Do you like special treats? Do you like super-exclusive content? Do you like being the first idiot in your group of idiot friends to discover the next super-hip pop culture sensation?!
You're in luck.
We've teamed up with emerging novelist
Keith Blackwater to give you a sneak preview of his debut book,
Hardcase McDougal and the Huge Fucking Mystery.
The following excerpt is from the chapter "Hot Dog!"
* * * * *
Hardcase
McDougal woke up in a ditch, covered in a thick layer of the
mud-slush-animal shit mixture typical of a Midwestern spring. It felt
like a family of raccoons was having an orgy in his head. He said a
quick prayer: Lord, please let this be a hangover. Because if
there are actual raccoons fucking around with my ear-holes again, I
swear to you I will burn down every hospital and orphanage. Like
literally all of them.
McDougal tried to stand up and
take a few steps: an endeavor which went poorly. He tripped on some
air and retreated back to his starting point in the ditch by way of a
mildly amusing barrel roll.
“Walk much?” Byron mocked.
He was crouched a few yards away, up out of the ditch in the middle
of a dirt road. He appeared to be starting a fire with a small mound
of garbage and dried leaves. He looked like total shit, his eyes
practically swollen shut.
“Suck much cock?” McDougal
shot back, trying again to stand up and faring a little better than
he had on the previous attempt. “What the fuck are you doing over
there?”
“Starting a cookfire. I woke
up with a half package of hot dogs in my pocket and I figured we
should eat them.”
“That's a good idea,” said
McDougal. “But let's smoke a bunch of weed first.”
“The weed is gone,
Hardcase.”
“What?!”
“We've been partying for
three days, dude. Everything is gone. Even the can of Beast Ice.
Don't you remember?”
“It... wait, what? My beer
is gone?”
“Are you okay, Hardcase?”
“I don't know,” McDougal
answered honestly. “I think... I don't know if I'm still wasted or
not right now, and it's weirding me out. Does that make any sense?

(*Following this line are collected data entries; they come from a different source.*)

(* ===== verification/HttpSafety.v ===== *)
(** The HTTP server session against arbitrary input ([src/src/net/http/http_session.cpp]): whatever bytes arrive, in whatever
    reads, and however the completions of its writes fall in between, no buffer is overrun, no null or dangling pointer is
    used as long as the writes succeed; what a request can do is make the session close itself, or make [std::string::substr]
    throw.  A completion that reports a failure makes the session close itself and go on using its members. *)
From S2P Require Import Prelude Eff StdMap StdText StringEx ByteQueue TcpPub HttpCommon HttpText HttpSession HttpServer HttpRequests.

(** ** Numbers in the input *)

(** Every [Content-Length] in the text is a number that fits in an [int]. *)
Definition lengths_fit (s : bytes) : Prop := forall c v, infix (bstr "Content-Length:" ++ c :: v) s -> atoi v <> Undef.
Lemma lengths_fit_infix x s : infix x s -> lengths_fit s -> lengths_fit x.
Proof. intros Hx Hs c v Hv. apply (Hs c v). by eapply infix_trans. Qed.

(** The same by search. *)
Definition number_fits (t : bytes) : bool :=
  match t with
  | [] => true
  | _ :: t => forallb (fun m => match atoi (firstn m t) with Undef => false | _ => true end) (seq 0 (S (length t)))
  end.
Definition lengths_fitb (s : bytes) : bool :=
  let key := bstr "Content-Length:" in
  forallb (fun n => negb (beqb (firstn (length key) (skipn n s)) key) || number_fits (skipn (length key) (skipn n s))) (seq 0 (S (length s))).
Lemma lengths_fitb_ok s : lengths_fitb s = true -> lengths_fit s.
Proof.
  intros H c v (a & b & ->). rewrite <- app_assoc in H. cbn [app] in H. unfold lengths_fitb in H. set (key := bstr "Content-Length:") in *.
  assert (Ha : In (length a) (seq 0 (S (length (a ++ key ++ c :: v ++ b))))) by (apply in_seq; rewrite length_app; lia).
  apply (proj1 (forallb_forall _ _) H) in Ha. rewrite skipn_app_len, firstn_app_len, skipn_app_len, beqb_refl in Ha. cbn [negb orb number_fits] in Ha.
  assert (Hv : In (length v) (seq 0 (S (length (v ++ b))))) by (apply in_seq; rewrite length_app; lia).
  apply (proj1 (forallb_forall _ _) Ha) in Hv. rewrite firstn_app_len in Hv. by destruct (atoi v).
Qed.

(** ** The session *)

(** What the environment does to an open session: a read is reported, or a write has completed. *)
Inductive http_event : Type :=
| Read (ret_code : Z) (data : bytes)
| Wrote (ret_code sent_size : Z).

Definition received (evs : list http_event) : bytes :=
  concat (map (fun x => match x with Read _ d => d | Wrote _ _ => [] end) evs).

Section safety.
Context {T C Q : Type} {HT : TcpBaseSession T} {HTL : TcpBaseLaws T} {HC : HttpCallbackI C}
  {HQ : ByteQueue Q} {HQL : ByteQueueLaws Q} {HQP : ByteQueuePacked Q}.
Context (handler : nat -> HttpRequest -> list resp_op).
Implicit Types s : HttpSession T C Q.

(** A closed session is told nothing more. *)
Definition serve (x : http_event) : eff (HttpSession T C Q) unit := fun s =>
  if is_closed_ s then Done s tt
  else match x with
       | Read ret_code data => OnRead handler ret_code data s
       | Wrote ret_code sent_size => OnWrite ret_code sent_size s
       end.

(** The open session, which has received [dn]. *)
Record alive (dn : bytes) s : Prop := {
  lv_alive : freed_ s = false;
  lv_open : is_closed_ s = false;
  lv_tcp : tb_open (session_ptr_ s);
  lv_req : exists q, request_ s = Some q;
  lv_resp : forall r, response_ptr_ s = Some r -> (r < length (responses s))%nat;
  lv_bufs : exists h c, bq_rep (header_data_ s) h /\ bq_packed (header_data_ s) /\
    bq_rep (content_data_ s) c /\ bq_packed (content_data_ s) /\
    if header_is_ready_ s then Zlen c <= Zlen dn else (exists a, dn = a ++ h) /\ Zlen c + Zlen h <= Zlen dn }.

Lemma wp_this s (R : _ -> _ -> Prop) E : freed_ s = false -> R s s -> wp this R E s.
Proof. intros Hf HR. unfold wp, this. erewrite bind_done by reflexivity. by rewrite Hf. Qed.

(** The response objects and the TCP session have changed, nothing else. *)
Definition wrote_something s s' : Prop :=
  exists t l, s' = s <| session_ptr_ := t |> <| responses := l |> /\ tb_open t /\ length l = length (responses s).

Lemma wrote_something_trans s s1 s2 : wrote_something s s1 -> wrote_something s1 s2 -> wrote_something s s2.
Proof.
  intros (t1 & l1 & -> & H1 & E1) (t2 & l2 & -> & H2 & E2). exists t2, l2. split; [by destruct s|]. split; [done|].
  rewrite E2, <- E1. by destruct s.
Qed.
Lemma wrote_something_open s s' : wrote_something s s' -> tb_open (session_ptr_ s') /\ freed_ s' = freed_ s /\
  length (responses s') = length (responses s) /\ is_closed_ s' = is_closed_ s.
Proof. intros (t & l & -> & H & E). by destruct s. Qed.

Lemma resp_upd_wp r f s (R : unit -> _ -> Prop) E : tb_open (session_ptr_ s) -> (forall s', wrote_something s s' -> R tt s') -> wp (resp_upd r f) R E s.
Proof.
  intros Ht HR. unfold wp, resp_upd, modify. apply HR. exists (session_ptr_ s), (alter f r (responses s)).
  split; [by destruct s|]. split; [done|]. apply length_alter.
Qed.
Lemma Write_wp d s (R : unit -> _ -> Prop) E : freed_ s = false -> tb_open (session_ptr_ s) ->
  (forall s', wrote_something s s' -> R tt s') -> wp (Write d) R E s.
Proof.
  intros Hf Ht HR. destruct (tb_write_law _ d Ht) as (t' & E1 & Ho & _). unfold wp, Write, on_tcp, this.
  erewrite bind_done by (erewrite bind_done by reflexivity; rewrite Hf; reflexivity). unfold zoom. rewrite E1.
  apply HR. exists t', (responses s). split; [by destruct s|]. done.
Qed.
Lemma resp_get_wp r s (R : HttpResponse -> _ -> Prop) E : (r < length (responses s))%nat -> (forall p, R p s) -> wp (resp_get r) R E s.
Proof.
  intros Hr HR. unfold wp, resp_get. erewrite bind_done by reflexivity. destruct (lookup_lt_is_Some_2 _ _ Hr) as [p ->]. apply HR.
Qed.

(** An object on which the response operations are defined. *)
Definition usable r s : Prop := freed_ s = false /\ tb_open (session_ptr_ s) /\ (r < length (responses s))%nat.
Lemma usable_step r s s' : usable r s -> wrote_something s s' -> usable r s'.
Proof. intros (H1 & H2 & H3) H. destruct (wrote_something_open _ _ H) as (G1 & G2 & G3 & _). unfold usable. by rewrite G2, G3. Qed.
Lemma wrote_nothing r s : usable r s -> wrote_something s s.
Proof. intros (_ & H & _). exists (session_ptr_ s), (responses s). by destruct s. Qed.

Lemma resp_Write_wp r d cf s (R : Z -> _ -> Prop) E : usable r s -> (forall z s', wrote_something s s' -> R z s') -> wp (resp_Write r d cf) R E s.
Proof.
  intros Hu HR. unfold resp_Write. apply wp_bind, resp_upd_wp; [apply Hu|]. intros s1 H1. pose proof (usable_step r _ _ Hu H1) as Hu1.
  apply wp_bind, resp_get_wp; [apply Hu1|]. intros p. destruct (_ || _); [by apply HR|].
  assert (Hend : forall s2, wrote_something s s2 -> usable r s2 ->
    wp (when (0 <? Zlen (default [] d)) (resp_upd r (fun p => p <| remain_bytes_ ::= fun n => s64 (n + Zlen (default [] d)) |>) ;; Write (default [] d)) ;; mret 0) R E s2).
  { intros s2 H2 Hu2. apply wp_bind. unfold when. destruct (0 <? _); [|by apply HR].
    apply wp_bind, resp_upd_wp; [apply Hu2|]. intros s3 H3. pose proof (usable_step r _ _ Hu2 H3) as Hu3.
    apply Write_wp; [apply Hu3|apply Hu3|]. intros s4 H4. apply HR. by do 2 (eapply wrote_something_trans; [|eassumption]). }
  apply wp_bind. unfold when at 1. destruct (negb _); [|by apply Hend].
  apply wp_bind, resp_upd_wp; [apply Hu1|]. intros s2 H2. pose proof (usable_step r _ _ Hu1 H2) as Hu2.
  apply wp_bind, Write_wp; [apply Hu2|apply Hu2|]. intros s3 H3. pose proof (usable_step r _ _ Hu2 H3) as Hu3.
  apply resp_upd_wp; [apply Hu3|]. intros s4 H4. apply Hend; [|by eapply usable_step].
  by do 3 (eapply wrote_something_trans; [|eassumption]).
Qed.

(** An operation of a handler that does not close the response. *)
Lemma exec_op_wp r op s (R : unit -> _ -> Prop) (E : exn -> _ -> Prop) : usable r s -> op <> RClose -> (forall s', wrote_something s s' -> R tt s') ->
  (op = RThrow -> forall e, E e s) -> wp (exec_op r op) R E s.
Proof.
  intros Hu Hop HR HE. destruct op as [c|st|k v|d cf| |]; cbn [exec_op]; [by apply resp_upd_wp; [apply Hu|]..| |done|].
  - apply wp_bind, resp_Write_wp; [done|]. intros z s'. apply HR.
  - by apply HE.
Qed.

Lemma exec_ops_wp r ops s (R : unit -> _ -> Prop) : usable r s -> ~ In RClose ops -> (forall s', wrote_something s s' -> R tt s') ->
  wp (for_each ops (exec_op r)) R (fun _ s' => R tt s') s.
Proof.
  intros Hu Hc HR. eapply wp_weaken.
  - apply (wp_for_each ops (exec_op r) (fun s' => wrote_something s s') (fun _ s' => wrote_something s s')); [|by eapply wrote_nothing].
    intros x s1 Hx H1. apply exec_op_wp; [by eapply usable_step|by intros ->|..]; [intros; by eapply wrote_something_trans|done].
  - intros [] s'. apply HR.
  - intros e s'. apply HR.
Qed.

Context (Hquiet : forall h q, ~ In RClose (handler h q)).

Lemma call_handle_wp h r s q (R : unit -> _ -> Prop) E : usable r s -> request_ s = Some q -> (forall s', wrote_something s s' -> R tt s') ->
  wp (call_handle handler h r) R E s.
Proof.
  intros Hu Hq HR. unfold call_handle. apply wp_bind, wp_this; [apply Hu|]. apply wp_bind. eapply wp_deref; [done|].
  apply wp_try. by apply exec_ops_wp.
Qed.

Did I just say words or was I mumbling a bunch of animal sounds? Do
you know if I remember what words are?”
“I can't understand a
fucking thing you just said,” replied Byron. “Stop making animal
sounds.”
“Oh fuck,” groaned
McDougal. “It's happening again.”
“No, I'm just fucking with
you. And—if I had to wager a guess—I would say that you are
still wasted. I base this opinion on two factors. One: we stole a
half gallon of gin from the grocery store last night and drank the
entire thing. Two: you've been awake for five minutes and you still
apparently haven't noticed that you're nude.”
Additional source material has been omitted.